A common pattern formation mechanism in multi-cellular organisms is lateral inhibition where the cells inhibit their immediate neighbors through a contact signaling mechanism. We will present a broad dynamical model to represent this mechanism and reveal the key properties of the model that are necessary for patterning. The model consists of subsystems representing the biochemical reactions in individual cells, interconnected according to an undirected graph describing which cells are in contact. By making use of input-output properties of the subsystems and the spectral properties of the adjacency matrix for the contact graph, we will present verifiable conditions that determine when the spatially homogeneous steady-state loses its stability and what types of patterns emerge. In particular, we will classify types of graphs using special symmetries and exhibit the associated patterns. Above all, this talk will showcase the merger of a control-theoretic input-output approach with graph-theoretic concepts to infer global behavior of a large-scale and nonlinear networked system.
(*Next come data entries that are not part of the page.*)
Lemma filter_nil_find {A} (p : A -> bool) (l : list A) :
  filter p l = [] -> find p l = None.
Proof.
  induction l as [|a l IH]; [reflexivity|].
  cbn [filter find]. destruct (p a); [discriminate | exact IH].
Qed.

Lemma register_new {E : Externals} (user : UserCreate.t) (w : World) :
  users_with_email (UserCreate.email user) (users w) = [] ->
  register user w
  = (Return [("message"%string, lit "User created successfully")],
     with_users w
       (users w ++ [User.mk (next_id (map User.id (users w)))
                            (UserCreate.email user)
                            (get_password_hash (UserCreate.password user))])).
Proof.
  intros Hnew. unfold register, bind at 1, get_user_by_email.
  now rewrite (filter_nil_find _ _ Hnew).
Qed.

Lemma register_known {E : Externals} (user : UserCreate.t) (u : User.t) (w : World) :
  In u (users_with_email (UserCreate.email user) (users w)) ->
  register user w = (Raise AlreadyExists, w).
Proof.
  intros Hin. unfold register, bind at 1, get_user_by_email.
  destruct (find _ (users w)) as [found|] eqn:Hfind; [reflexivity|].
  apply filter_In in Hin. destruct Hin as [Hin Hmail].
  now rewrite (find_none _ _ Hfind u Hin) in Hmail.
Qed.

(** C8: when an email is not registered yet, registering it succeeds with
    "User created successfully" and adds one User with that email and the
    hash of the password; registering the same email again, with any
    password, raises the HTTP 400 "Email already registered" and leaves the
    world as it was, so the store still holds exactly one User with that
    email. *)
Theorem register_same_email_twice {E : Externals}
    (email password1 password2 : str) (w : World) :
  users_with_email email (users w) = [] ->
  exists (u : User.t) (w1 : World),
    register (UserCreate.mk email password1) w
      = (Return [("message"%string, lit "User created successfully")], w1)
    /\ users w1 = users w ++ [u]
    /\ User.email u = email
    /\ User.hashed_password u = get_password_hash password1
    /\ register (UserCreate.mk email password2) w1 = (Raise AlreadyExists, w1)
    /\ users_with_email email (users w1) = [u].
Proof.
  intros Hnew.
  pose (u := User.mk (next_id (map User.id (users w))) email (get_password_hash password1)).
  assert (Hone : users_with_email email (users w ++ [u]) = [u]).
  { unfold users_with_email in *. rewrite filter_app, Hnew.
    cbn [filter u User.email List.app]. now rewrite str_eqb_refl. }
  exists u, (with_users w (users w ++ [u])).
  split; [exact (register_new (UserCreate.mk email password1) w Hnew)|].
  cbn [with_users users]. repeat split; [|exact Hone].
  apply (register_known (UserCreate.mk email password2) u).
  unfold with_users. cbn [UserCreate.email users]. rewrite Hone. now left.
Qed.

(** C8 at ann@example.org in the empty world. *)
Lemma register_same_email_twice_demo :
  exists (u : User.t) (w1 : World),
    register (E := demo_externals)
        (UserCreate.mk (lit "ann@example.org") (lit "first")) empty_world
      = (Return [("message"%string, lit "User created successfully")], w1)
    /\ users w1 = users empty_world ++ [u]
    /\ User.email u = lit "ann@example.org"
    /\ User.hashed_password u = get_password_hash (Externals := demo_externals) (lit "first")
    /\ register (E := demo_externals)
         (UserCreate.mk (lit "ann@example.org") (lit "second")) w1
       = (Raise AlreadyExists, w1)
    /\ users_with_email (lit "ann@example.org") (users w1) = [u].
Proof.
  exact (register_same_email_twice (E := demo_externals)
           (lit "ann@example.org") (lit "first") (lit "second") empty_world eq_refl).
Defined.

(** ** Answer generation *)

(** C9: for a question id that no Question has, [generate_answer] raises
    the HTTP 404 "Question not found" and leaves the world, hence the Answer
    table, as it was. For the id of a Question, when the chat completion
    comes back with a first choice, exactly one Answer record is added, for
    that question id and holding the content of that choice unchanged, and
    the same content is returned under "answer". *)
Theorem generate_answer_outcome {E : Externals} (question_id : Z) (w : World) :
  (find (fun q => Question.id q =? question_id) (questions w) = None ->
   generate_answer question_id w = (Raise NotFound, w)
   /\ answers (snd (generate_answer question_id w)) = answers w)
  /\ (forall (question : Question.t) (completion : openai.ChatCompletion)
             (choice0 : openai.Choice) (others : list openai.Choice),
        find (fun q => Question.id q =? question_id) (questions w) = Some question ->
        ChatCompletion_create (lit "gpt-3.5-turbo")
          [openai.mkMessage (lit "user") (Question.question_text question)]
          = Return completion ->
        openai.choices completion = choice0 :: others ->
        exists a : Answer.t,
          generate_answer question_id w
            = (Return [("answer"%string, openai.content (openai.message choice0))],
               with_answers w (answers w ++ [a]))
          /\ Answer.question_id a = question_id
          /\ Answer.answer_text a = openai.content (openai.message choice0)).
Proof.
  split.
  - intros Hnone.
    assert (H : generate_answer question_id w = (Raise NotFound, w)).
    { unfold generate_answer, bind at 1, query_question_first. now rewrite Hnone. }
    now rewrite H.
  - intros question completion choice0 others Hsome Hchat Hchoices.
    exists (Answer.mk (next_id (map Answer.id (answers w))) question_id
                      (openai.content (openai.message choice0))).
    unfold generate_answer, bind at 1, query_question_first. rewrite Hsome.
    unfold bind at 1. rewrite Hchat. cbn [call ret]. rewrite Hchoices.
    repeat split.
Qed.

(** C9 in a world with the single question number 1: id 2 is not found, and
    id 1 gets the completion " 42 " as its answer. *)
Lemma generate_answer_outcome_demo :
  (generate_answer (E := demo_externals) 2
     (with_questions empty_world [Question.mk 1 (lit "6 * 7?") 1])
   = (Raise NotFound, with_questions empty_world [Question.mk 1 (lit "6 * 7?") 1])
   /\ answers (snd (generate_answer (E := demo_externals) 2
                      (with_questions empty_world [Question.mk 1 (lit "6 * 7?") 1])))
      = [])
  /\ exists a : Answer.t,
       generate_answer (E := demo_externals) 1
         (with_questions empty_world [Question.mk 1 (lit "6 * 7?") 1])
       = (Return [("answer"%string, lit " 42 ")],
          with_answers (with_questions empty_world [Question.mk 1 (lit "6 * 7?") 1]) [a])
       /\ Answer.question_id a = 1
       /\ Answer.answer_text a = lit " 42 ".
Proof.
  split.
  - exact (proj1 (generate_answer_outcome (E := demo_externals) 2
                    (with_questions empty_world [Question.mk 1 (lit "6 * 7?") 1]))
                 eq_refl).
  - exact (proj2 (generate_answer_outcome (E := demo_externals) 1
                    (with_questions empty_world [Question.mk 1 (lit "6 * 7?") 1]))
                 (Question.mk 1 (lit "6 * 7?") 1)
                 (openai.mkChatCompletion
                    [openai.mkChoice (openai.mkMessage (lit "assistant") (lit " 42 "))])
                 (openai.mkChoice (openai.mkMessage (lit "assistant") (lit " 42 ")))
                 [] eq_refl eq_refl eq_refl).
Defined.

(** ** Dispatch and authentication *)

Lemma parse_upload_outcome {E : Externals} (file : UploadFile.t) (w w' : World) :
  fst (parse_upload file w) = fst (parse_upload file w').
Proof.
  unfold parse_upload.
  destruct (endswith _ (lit ".txt")).
  - unfold bind, call. now destruct (decode_utf8 _).
  - destruct (endswith _ (lit ".docx")); [|reflexivity].
    unfold bind, call. now destruct (Document _).
Qed.

(** C4: requests are meant to be authenticated before they are dispatched
    ([oauth2_scheme] is declared for it and [login] issues the tokens), but
    no handler depends on the scheme. At a start-review request that carries
    no token, sent while the credential store is empty, the request is not
    authenticated and [oauth2_scheme] would have raised the HTTP 401, yet
    the scheduler runs and answers "Review scheduled" with the three actions
    queued: the requirement does not hold of the application. *)
Lemma start_review_runs_unauthenticated :
  protected (route (mkRequest None (POST_start_review 7))) = true
  /\ app (E := demo_externals) (mkRequest None (POST_start_review 7)) empty_world
     = (Return [("message"%string, lit "Review scheduled")],
        with_broker empty_world (review_actions 7))
  /\ ~ authenticated (E := demo_externals)
         (mkRequest None (POST_start_review 7)) empty_world
  /\ fst (oauth2_scheme (mkRequest None (POST_start_review 7)) empty_world)
     = Raise (HTTPException 401 (lit "Not authenticated"))
  /\ ~ authenticated_before_dispatch.
Proof.
  assert (Hno : ~ authenticated (E := demo_externals)
                  (mkRequest None (POST_start_review 7)) empty_world).
  { intros [token [u [Htoken _]]]. discriminate Htoken. }
  repeat split; [exact Hno|].
  intros Hclaim. apply Hno.
  apply (Hclaim demo_externals (mkRequest None (POST_start_review 7)) empty_world
                (with_broker empty_world (review_actions 7))
                [("message"%string, lit "Review scheduled")]); reflexivity.
Qed.

(** ** Login *)

(** Login fails with the HTTP 400 "Incorrect email or password" when the
    email is unknown and when the password does not verify against the
    stored hash, and then issues no token; otherwise it returns the token
    made for the stored email, as a bearer token. The world is unchanged in
    every case. *)
Theorem login_outcome {E : Externals} (form_data : OAuth2PasswordRequestForm.t)
    (w : World) :
  (find (fun u => str_eqb (User.email u) (OAuth2PasswordRequestForm.username form_data))
        (users w) = None ->
   login form_data w = (Raise InvalidCredentials, w))
  /\ (forall db_user : User.t,
        find (fun u => str_eqb (User.email u)
                               (OAuth2PasswordRequestForm.username form_data))
             (users w) = Some db_user ->
        (verify_password (OAuth2PasswordRequestForm.password form_data)
                         (User.hashed_password db_user) = false ->
         login form_data w = (Raise InvalidCredentials, w))
        /\ (verify_password (OAuth2PasswordRequestForm.password form_data)
                            (User.hashed_password db_user) = true ->
            login form_data w
            = (Return [("access_token"%string,
                        create_access_token [("sub"%string, User.email db_user)]);
                       ("token_type"%string, lit "bearer")], w))).
Proof.
  unfold login, bind, get_user_by_email. split.
  - intros Hnone. now rewrite Hnone.
  - intros db_user Hsome. rewrite Hsome.
    split; intros Hverify; now rewrite Hverify.
Qed.
(** *** Primitives *)

(** [Date.now()] and [new Date()]: the next reading of the clock. *)
Definition Date_now : M state Z :=
  λ s, (Returned (clock W (clock_reads s)),
        {| webhookData := webhookData s; extractedData := extractedData s;
           webhookTokens := webhookTokens s;
           clock_reads := S (clock_reads s);
           random_draws := random_draws s; outbound := outbound s |}).

(** [Math.random()] *)
Definition Math_random : M state (number W) :=
  λ s, (Returned (random W (random_draws s)),
        {| webhookData := webhookData s; extractedData := extractedData s;
           webhookTokens := webhookTokens s; clock_reads := clock_reads s;
           random_draws := S (random_draws s); outbound := outbound s |}).

(** [await axios.get(url, { timeout: 10000, headers })] *)
Definition axios_get (url : value) (headers : list (jsstring * jsstring))
  : M state (AxiosResponse (number W)) :=
  λ s, (network W (length (outbound s)) url headers,
        {| webhookData := webhookData s; extractedData := extractedData s;
           webhookTokens := webhookTokens s; clock_reads := clock_reads s;
           random_draws := random_draws s;
           outbound := outbound s ++
                       [{| out_url := url; out_headers := headers |}] |}).

Definition webhookData_push (r : WebhookRecord (number W)) : M state unit :=
  λ s, (Returned tt,
        {| webhookData := webhookData s ++ [r];
           extractedData := extractedData s;
           webhookTokens := webhookTokens s; clock_reads := clock_reads s;
           random_draws := random_draws s; outbound := outbound s |}).

Definition extractedData_push (c : content) : M state unit :=
  λ s, (Returned tt,
        {| webhookData := webhookData s;
           extractedData := extractedData s ++ [c];
           webhookTokens := webhookTokens s; clock_reads := clock_reads s;
           random_draws := random_draws s; outbound := outbound s |}).

Definition set_webhookTokens (f : gmap jsstring (TokenData (number W)) →
                                  gmap jsstring (TokenData (number W)))
  : M state unit :=
  λ s, (Returned tt,
        {| webhookData := webhookData s; extractedData := extractedData s;
           webhookTokens := f (webhookTokens s);
           clock_reads := clock_reads s;
           random_draws := random_draws s; outbound := outbound s |}).

Definition get_webhookTokens : M state (gmap jsstring (TokenData (number W))) :=
  λ s, (Returned (webhookTokens s), s).

(** A console line whose template mentions [v]. *)
Definition console_template {S} (v : value) : M S unit :=
  if ToString_throws v then throw TypeError_not_primitive else ret tt.

(** *** Tokens *)

Definition defaultToken : jsstring := lit "webhook-secret-2024".

(** The stores when the process starts listening: the default token was
    registered with the first reading of the clock. *)
Definition initial_state : state :=
  {| webhookData := []; extractedData := [];
     webhookTokens :=
       {[ defaultToken := {| name := JStr (lit "Default Token");
                            created := clock W 0;
                            lastUsed := None; usageCount := 0 |} ]};
     clock_reads := 1; random_draws := 0; outbound := [] |}.

(** Truth of a header or query value that may be missing. *)
Definition q_truthy (v : option QueryValue) : bool :=
  match v with
  | None => false
  | Some (QStr s) => negb (bool_decide (s = []))
  | Some _ => true
  end.

(** [a || b] *)
Definition js_or (a b : option QueryValue) : option QueryValue :=
  if q_truthy a then a else b.

(** The first line of [validateWebhookToken]:
    [req.headers['x-webhook-token'] ||
     req.headers['authorization']?.replace('Bearer ', '') ||
     req.query.token]. *)
Definition request_token (req : request) : option QueryValue :=
  js_or (QStr <$> req_headers req !! lit "x-webhook-token")
    (js_or (QStr <$> (replace_first (lit "Bearer ") <$>
                      req_headers req !! lit "authorization"))
           (req_query req !! lit "token")).

Definition token_required : response :=
  {| status := 401;
     json := res_auth_failure (lit "Webhook token required")
               (lit "Add X-Webhook-Token header or ?token=your-token query parameter") |}.

Definition token_invalid : response :=
  {| status := 401;
     json := res_auth_failure (lit "Invalid webhook token")
               (lit "Use a valid token or create a new one") |}.

(** [webhookTokens.get(token)]; keys are strings, so a value of another
    type is never found. *)
Definition Map_get (tokens : gmap jsstring (TokenData (number W)))
           (token : option QueryValue)
  : option (jsstring * TokenData (number W)) :=
  match token with
  | Some (QStr t) => (λ d, (t, d)) <$> tokens !! t
  | _ => None
  end.

(** The middleware: either it answers itself ([inl]), or it hands over to
    the route's handler with [req.webhookToken] set ([inr]). *)
Definition validateWebhookToken (req : request)
  : M state (response + jsstring) :=
  let token := request_token req in
  if negb (q_truthy token) then ret (inl token_required)
  else
    let! tokens := get_webhookTokens in
    match Map_get tokens token with
    | None => ret (inl token_invalid)
    | Some (t, tokenData) =>
        let! now := Date_now in
        set_webhookTokens
          (λ m, <[t := {| name := name tokenData;
                          created := created tokenData;
                          lastUsed := Some now;
                          usageCount := usageCount tokenData + 1 |}]> m) ;;!
        ret (inr t)
    end.

(** [Math.random().toString(36).substring(2, 15)] on the draw [r]. *)
Definition random_suffix (r : number W) : jsstring :=
  take 13 (drop 2 (Number_toString36 W r)).

(** ['webhook-' + Date.now() + '-' + suffix] *)
Definition newToken (now : Z) (suffix : jsstring) : jsstring :=
  lit "webhook-" ++ Number_toString now ++ lit "-" ++ suffix.

(** [name || 'Generated Token'] *)
Definition token_name (nm : option value) : value :=
  match nm with
  | Some v => if truthy W v then v else JStr (lit "Generated Token")
  | None => JStr (lit "Generated Token")
  end.

(** [const { k } = req.body]: the property, [undefined] when the body
    has none of that name; a body that is [undefined] or [null] cannot be
    taken apart. *)
Definition destructure {S} (k : string) (body : option value)
  : M S (option value) :=
  match body with
  | None => throw (TypeError_destructure k "undefined")
  | Some JNull => throw (TypeError_destructure k "null")
  | Some (JObj props) => ret (own_property (lit k) props)
  | Some _ => ret None
  end.

(** The handler of [POST /tokens]. *)
Definition create_token (req : request) : M state response :=
  let! nm := destructure "name" (req_body req) in
  let! now := Date_now in
  let! r := Math_random in
  let token := newToken now (random_suffix r) in
  let! created_at := Date_now in
  set_webhookTokens
    (λ m, <[token := {| name := token_name nm; created := created_at;
                        lastUsed := None; usageCount := 0 |}]> m) ;;!
  ret {| status := 200;
         json := res_token_created (lit "Token created successfully")
                   token (token_name nm) |}.

(** The handler of [DELETE /tokens/:token]. *)
Definition delete_token (token : jsstring) : M state response :=
  let! tokens := get_webhookTokens in
  match tokens !! token with
  | None => ret {| status := 404; json := res_failure (lit "Token not found") |}
  | Some _ =>
      set_webhookTokens (λ m, delete token m) ;;!
      ret {| status := 200;
             json := res_done (lit "Token deleted successfully") |}
  end.

(** *** The content extractor *)

Definition userAgent : jsstring :=
  lit "Mozilla/5.0 (Windows NT 10.0; Win64; x64) AppleWebKit/537.36 (KHTML, like Gecko) Chrome/91.0.4472.124 Safari/537.36".

(** The [headers] object of the outbound request, in insertion order;
    [if (token)] holds for a string that is not empty. *)
Definition request_headers (token : option jsstring)
  : list (jsstring * jsstring) :=
  (lit "User-Agent", userAgent) ::
  match token with
  | Some t =>
      if bool_decide (t = []) then []
      else [(lit "Authorization", lit "Bearer " ++ t); (lit "X-API-Key", t)]
  | None => []
  end.

(** [cheerio.load(response.data)] with the queries of the HTML branch. *)
Definition cheerio_load {S} (d : value) : M S CheerioDoc :=
  match cheerio W d with
  | Returned doc => ret doc
  | Thrown e => throw e
  end.

Definition extractDataFromUrl (url : value) (token : option jsstring)
  : M state content :=
  try_catch
    (console_template url ;;!
     let headers := request_headers token in
     let! response := axios_get url headers in
     let contentType := default [] (content_type response) in
     if includes (lit "application/json") contentType then
       let! now := Date_now in
       ret (ec_json (data response) url now)
     else if includes (lit "text/html") contentType then
       let! doc := cheerio_load (data response) in
       let! now := Date_now in
       ret (ec_html (trim (title_text doc))
                    (default [] (meta_description doc))
                    (trim (collapse_spaces (body_text doc)))
                    (anchor_hrefs doc) (img_srcs doc) url now)
     else if includes (lit "text/plain") contentType
             || includes (lit "text/markdown") contentType then
       let! now := Date_now in
       ret (ec_text (data response) url now)
     else
       let! now := Date_now in
       ret (ec_other contentType (data response) url now))
    (λ error,
       console_template url ;;!
       let! now := Date_now in
       ret (ec_error (message error) url now)).

(** The block that prints a result on the terminal.  Nothing of it is
    kept; it matters because [content.substring] is called on the
    content of a [text] result, which only strings have. *)
Definition display {S} (url : value) (c : content) : M S unit :=
  console_template url ;;!
  match c with
  | ec_text (JStr _) _ _ => ret tt
  | ec_text v _ _ => throw (TypeError_substring v)
  | _ => ret tt
  end.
Murat Arcak is an associate professor of Electrical Engineering and Computer Sciences at the University of California, Berkeley. He received his Ph.D. from the University of California, Santa Barbara, in 2000 and was a faculty member at the Rensselaer Polytechnic Institute prior to joining Berkeley. He received a CAREER Award from the National Science Foundation in 2003, the Donald P. Eckman Award from the American Automatic Control Council in 2006, and the SIAG CST Prize from the Society for Industrial and Applied Mathematics in 2007. He is a member of SIAM and a fellow of IEEE.
Bassam Bamieh, UC Santa Barbara, Coherence and Disorder in Large Dynamical Networks: Role of Network Connectivity versus Node Complexity
Networks of interconnected dynamical systems subject to stochastic disturbances exhibit scaling phenomena that are not present in deterministic networks. We argue that standard notions of stability as a binary property (i.e. a system is either stable or not) may fail to predict the behavior of large networks. This motivates the study of such networks using system norms as performance measures. This talk will specifically address the notion of network coherence under stochastic disturbances, and its dependence on network topology and various notions of network dimension. Regular lattices and fractal networks provide case studies with both integer and fractional dimension. We give asymptotic lower bounds on network disorder and show its dependence on both the complexity of individual node dynamics, as well as network dimension. It turns out that higher connectivity (network dimension) improves coherence, while more complex node dynamics can hinder it. However, in all cases there is a critical network dimension above which purely local interactions can lead to the emergence of global order. We outline the connections between these results and those on the statistical mechanics of harmonic solids. We also present some implications to the distributed control of vehicular formations and platoons, as well as phase synchronization in power networks with highly-distributed generation.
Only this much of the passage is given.